SmartSign’s forward-thinking attitude has proved great for business, too. More and more communities across the US are tailoring their signage to their own very specific needs, and they’re turning to Smart Sign for production. “We kind of got ahead of that, by setting up a proprietary system that allows people to print pretty much whatever they want to,” says Lumm. “Across the industry, there’s just been an explosion in the different varieties of signs that people want.”

The company was the first, for example, to manufacture an all-gender public restroom sign that depicted not the person who should use it (Pants? Skirt? Neither?

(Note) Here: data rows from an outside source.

(* ===== verification/PagingKept.v ===== *)
(** Pages that work on other pages leaves alone (operations in [Paging]): a set [W] of
    addresses is watched, in every address space, and an operation on a page at another
    place keeps their translations.  Used for the window of shared surfaces and for the
    heaps of programs. *)

From S2P Require Import Prelude Bitmap Pmm Paging PagingSpec PagingDestroy PagingIso PagingClone PagingSys.

(** Mapping a page elsewhere, whatever the flags. *)
Lemma map_at_other tags t root va paddr flags r' va' :
  vm_ok tags t → is_root tags root → is_root tags r' → 0 ≤ paddr → 0 ≤ flags < 2 ^ 64 → place r' va' ≠ place root va →
  translate (map_at root va paddr flags t).2 r' va' = translate t r' va'.
Proof.
  intros Hok Hr Hr' Hpa Hfl Hne. pose proof (map_at_cases tags t root va paddr flags Hok Hr) as Hm.
  destruct (map_at root va paddr flags t) as [res t'].
  destruct Hm as [(_ & (g1 & A) & _)|(_ & g1 & t1 & pt & A & _ & Hw & ->)]; [by apply (gr_trans _ _ _ _ A)|].
  cbn [snd]. destruct (set_leaf g1 t1 root va pt (new_entry paddr flags) (gr_ok _ _ _ _ A)
    (extends_lookup _ _ _ _ (gr_ext _ _ _ _ A) Hr) Hw (new_entry_u64 _ _ Hpa Hfl)) as (_ & _ & Hot).
  rewrite Hot; [by apply (gr_trans _ _ _ _ A)|by apply (extends_lookup _ _ _ _ (gr_ext _ _ _ _ A))|done].
Qed.

(** Taking a frame and mapping it elsewhere. *)
Lemma alloc_map_other tags held t root va flags r' va' :
  iso tags held t → is_root tags root → is_root tags r' → flags_ok flags → place r' va' ≠ place root va →
  let '(p, ph) := pmm_alloc_page (frames t) in
  translate (set_frames ph t) r' va' = translate t r' va' ∧
  (p ≠ PHYS_NULL → translate (map_at root va p flags (set_frames ph t)).2 r' va' = translate t r' va').
Proof.
  intros Hi Hr Hr' Hfl Hne. pose proof (take_plain tags held t Hi) as Hp. destruct (pmm_alloc_page (frames t)) as [p ph].
  split; [done|]. intros Hnn. destruct Hp as [[? _]|(_ & _ & Hi2)]; [done|].
  destruct (is_held _ _ _ Hi2 p ltac:(set_solver)) as (_ & [Hp0 _] & _).
  rewrite (map_at_other tags); try done; [apply Hi2|lia|apply Hfl].
Qed.

(** Editing an entry elsewhere. *)
Lemma edit_other tags t root va (edit : Z → Z) r' va' :
  vm_ok tags t → is_root tags root → is_root tags r' → (∀ e, 0 ≤ e < 2 ^ 64 → 0 ≤ edit e < 2 ^ 64) → place r' va' ≠ place root va →
  match walk_pt root va t with
  | None => True
  | Some pt => translate (wr pt (PT_IDX va) (edit (rd t pt (PT_IDX va))) t) r' va' = translate t r' va'
  end.
Proof.
  intros Hok Hr Hr' Hed Hne. destruct (walk_pt root va t) as [pt|] eqn:Hw; [|done].
  destruct (set_leaf tags t root va pt (edit (rd t pt (PT_IDX va))) Hok Hr Hw) as (_ & _ & Hot); [apply Hed, (vk_word _ _ Hok)|].
  by apply Hot.
Qed.

Definition kept_on (W : Z → Prop) (s : PagingSys.sys) t' : Prop :=
  ∀ r a, r ∈ spaces s → W a → translate t' r a = translate (vm s) r a.

Section Kept.
Context (W : Z → Prop) (HW : ∀ a, W a → 0 ≤ a < 2 ^ 47).
Context (s : PagingSys.sys) (tags : gmap Z tag) (Hi : iso tags (held s) (vm s)) (Hk : kernel_pml4_phys (vm s) ∉ spaces s)
  (Hr : ∀ r, is_root tags r ↔ r = kernel_pml4_phys (vm s) ∨ r ∈ spaces s).

(** The page [va] below [root] is not watched. *)
Definition off (root va : Z) : Prop := ∀ r a, r ∈ spaces s → W a → place r a ≠ place root va.

Let root_of r : r ∈ spaces s → is_root tags r.
Proof. intros H. apply Hr. by right. Qed.

Lemma off_user root va : 0 ≤ va < 2 ^ 47 → (∀ a, W a → a / 4096 ≠ va / 4096) → off root va.
Proof. intros Hva Hn r a _ Ha He. apply place_inj in He as [_ He]; [by apply (Hn a)|by apply HW|done]. Qed.

Lemma off_kernel va : off (kernel_pml4_phys (vm s)) va.
Proof.
  intros r a Hs Ha He. rewrite (place_user r a) in He by (by apply user_index, HW).
  destruct (Z.lt_ge_cases (PML4_IDX va) 256); [rewrite place_user in He by done|rewrite place_kernel in He by lia]; by simplify_eq.
Qed.

Lemma map_kept root va f flags :
  is_root tags root → off root va → 0 ≤ f → 0 ≤ flags < 2 ^ 64 → kept_on W s (map_at root va f flags (vm s)).2.
Proof.
  intros Hrr Hoff Hf Hfl r a Hs Ha. apply (map_at_other tags); try done; [apply Hi|by apply root_of|by apply Hoff].
Qed.

Lemma alloc_kept root va flags :
  is_root tags root → flags_ok flags → off root va →
  let '(p, ph) := pmm_alloc_page (frames (vm s)) in
  kept_on W s (if p =? PHYS_NULL then set_frames ph (vm s) else
    let '(ok, t) := map_at root va p flags (set_frames ph (vm s)) in if ok =? 0 then free_frame p t else t).
Proof.
  intros Hro Hfl Hoff. destruct (pmm_alloc_page (frames (vm s))) as [p ph] eqn:E. intros r a Hs Ha.
  pose proof (alloc_map_other tags (held s) (vm s) root va flags r a Hi Hro (root_of r Hs) Hfl (Hoff r a Hs Ha)) as Hal.
  rewrite E in Hal. destruct Hal as [H1 H2]. destruct (Z.eqb_spec p PHYS_NULL) as [|Hnn]; [done|]. specialize (H2 Hnn).
  destruct (map_at root va p flags (set_frames ph (vm s))) as [ok t]. cbn [snd] in H2. by destruct (ok =? 0).
Qed.

Lemma map_into_kept va f flags r :
  r ∈ spaces s → off r va → 0 ≤ f → 0 ≤ flags < 2 ^ 64 → kept_on W s (vmm_map_page_into va f flags r (vm s)).2.
Proof.
  intros Hs Hoff Hf Hfl. destruct (space_root s tags Hi Hk Hr r Hs) as (Hrr & _ & Hz). unfold vmm_map_page_into. rewrite Hz.
  by apply map_kept.
Qed.

Lemma alloc_into_kept va flags r :
  r ∈ spaces s → off r va → flags_ok flags → kept_on W s (vmm_alloc_page_into va flags r (vm s)).2.
Proof.
  intros Hs Hoff Hfl. destruct (space_root s tags Hi Hk Hr r Hs) as (Hrr & _ & Hz).
  pose proof (alloc_kept r va flags Hrr Hfl Hoff) as Ha. unfold vmm_alloc_page_into, vmm_map_page_into.
  destruct (pmm_alloc_page (frames (vm s))) as [p ph]. rewrite Hz. cbn [negb]. destruct (p =? PHYS_NULL); [done|].
  destruct (map_at r va p flags (set_frames ph (vm s))) as [ok t]. by destruct (ok =? 0).
Qed.

Lemma kernel_map_kept va f flags : 0 ≤ f → 0 ≤ flags < 2 ^ 64 → kept_on W s (vmm_map_page_kernel va f flags (vm s)).2.
Proof.
  intros Hf Hfl. destruct (kernel_root s tags Hi) as (Hrr & Hz). unfold vmm_map_page_kernel, vmm_map_page_into. rewrite Hz.
  apply map_kept; try done. apply off_kernel.
Qed.

Lemma kernel_alloc_kept va flags : flags_ok flags → kept_on W s (vmm_alloc_page_kernel va flags (vm s)).2.
Proof.
  intros Hfl. destruct (kernel_root s tags Hi) as (Hrr & Hz). pose proof (alloc_kept _ va flags Hrr Hfl (off_kernel va)) as Ha.
  unfold vmm_alloc_page_kernel, vmm_map_page_kernel, vmm_map_page_into.
  destruct (pmm_alloc_page (frames (vm s))) as [p ph]. change (kernel_pml4_phys (set_frames ph (vm s))) with (kernel_pml4_phys (vm s)).
  rewrite Hz. destruct (p =? PHYS_NULL); [done|].
  destruct (map_at (kernel_pml4_phys (vm s)) va p flags (set_frames ph (vm s))) as [ok t]. by destruct (ok =? 0).
Qed.

Lemma edit_kept {A} root va (edit : Z → Z) (miss : A) (hit : Z → A) :
  is_root tags root → (∀ e, 0 ≤ e < 2 ^ 64 → 0 ≤ edit e < 2 ^ 64) → off root va →
  kept_on W s (match walk_pt root va (vm s) with
    | None => (miss, vm s)
    | Some pt => let e := rd (vm s) pt (PT_IDX va) in
        if negb (present e) then (miss, vm s) else (hit e, wr pt (PT_IDX va) (edit e) (vm s))
    end).2.
Proof.
  intros Hrr Hed Hoff r a Hs Ha. destruct (walk_pt root va (vm s)) as [pt|] eqn:Hp; [|done]. cbv zeta.
  destruct (negb (present _)); [done|].
  pose proof (edit_other tags (vm s) root va edit r a (is_vm _ _ _ Hi) Hrr (root_of r Hs) Hed (Hoff r a Hs Ha)) as He.
  by rewrite Hp in He.
Qed.

Lemma unmap_from_kept va r : r ∈ spaces s → off r va → kept_on W s (vmm_unmap_page_from va r (vm s)).2.
Proof.
  intros Hs Hoff. destruct (space_root s tags Hi Hk Hr r Hs) as (Hrr & _ & Hz). unfold vmm_unmap_page_from, root_or_kernel. rewrite Hz.
  by apply (edit_kept r va (λ _, 0)).
Qed.

Lemma protect_kept va flags r :
  r ∈ spaces s → off r va → flags_ok flags → kept_on W s (vmm_protect_page_into va flags r (vm s)).2.
Proof.
  intros Hs Hoff [Hfl _]. destruct (space_root s tags Hi Hk Hr r Hs) as (Hrr & _ & Hz).
  unfold vmm_protect_page_into, root_or_kernel. rewrite Hz.
  apply (edit_kept r va (λ e, new_entry e flags) 0 (λ _, 1)); try done. intros e He. apply new_entry_u64; [lia|done].
Qed.

Lemma kernel_unmap_kept va : kept_on W s (vmm_unmap_page va (vm s)).2.
Proof.
  destruct (kernel_root s tags Hi) as (Hrr & Hz). unfold vmm_unmap_page. rewrite (is_current _ _ _ Hi).
  apply (edit_kept _ va (λ _, 0) 0 (λ _, 1)); try done. apply off_kernel.
Qed.

Lemma switch_kept r : kept_on W s (vmm_switch_pml4 r (vm s)).
Proof. intros r' a _ _. unfold vmm_switch_pml4. by destruct (r =? PHYS_NULL). Qed.

Lemma store_kept r va i v : r ∈ spaces s → user_va va → 0 ≤ v < 2 ^ 64 → kept_on W s (store r va i v (vm s)).
Proof.
  intros Hs Hva Hv r' a Hs' _. destruct (space_root s tags Hi Hk Hr r Hs) as (Hrr & Hne & Hz).
  apply (trans_same tags); [apply Hi|by apply root_of|]. by apply (store_iso tags (held s)).
Qed.
End Kept.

Both?), but rather what was on the other side of the door: a toilet. “It’s kind of a big step for a lot of organizations,” says Lumm. “For a long time, people in the trans community have said that everyday public restroom use can be an utterly horrifying experience where they’re called out or policed or people yell at them for using the quote unquote wrong bathroom.” A huge number of the new all-gender signs have sold, and this year SmartSign donated about $10,000 worth of the all-gender signs to colleges across the country. They wanted to send graduating seniors into the work force with a more 2014 take on public restroom signage.

It’s all pretty cool, groundbreaking stuff. Lucky for us, Lumm and his colleagues think we’re doing good work, too. They graciously plan to continue to support ioby project leaders by providing free custom signage, enabling funds raised to stretch that much further. Lumm is all in for the Nov 13 ioby benefit – which he says is always a blast – so make a list of your tactical urbanism questions and get ready to nerd out over delicious KBBK-donated kombucha cocktails. And don’t forget to look for the sign he had made up for the benefit. Hint: bring your dancing shoes.

“I think the work ioby does is amazing and necessary,” Lumm says, “I like knowing that there are people who are thinking about how to make cities more liveable, more user friendly places, and that they’re in my neighborhood, I love that.”

So. Now that you know the sign’s the limit: If you could design a sign to better your neighborhood, what would it say? Where are the gaps in communication on your street? What’s your message?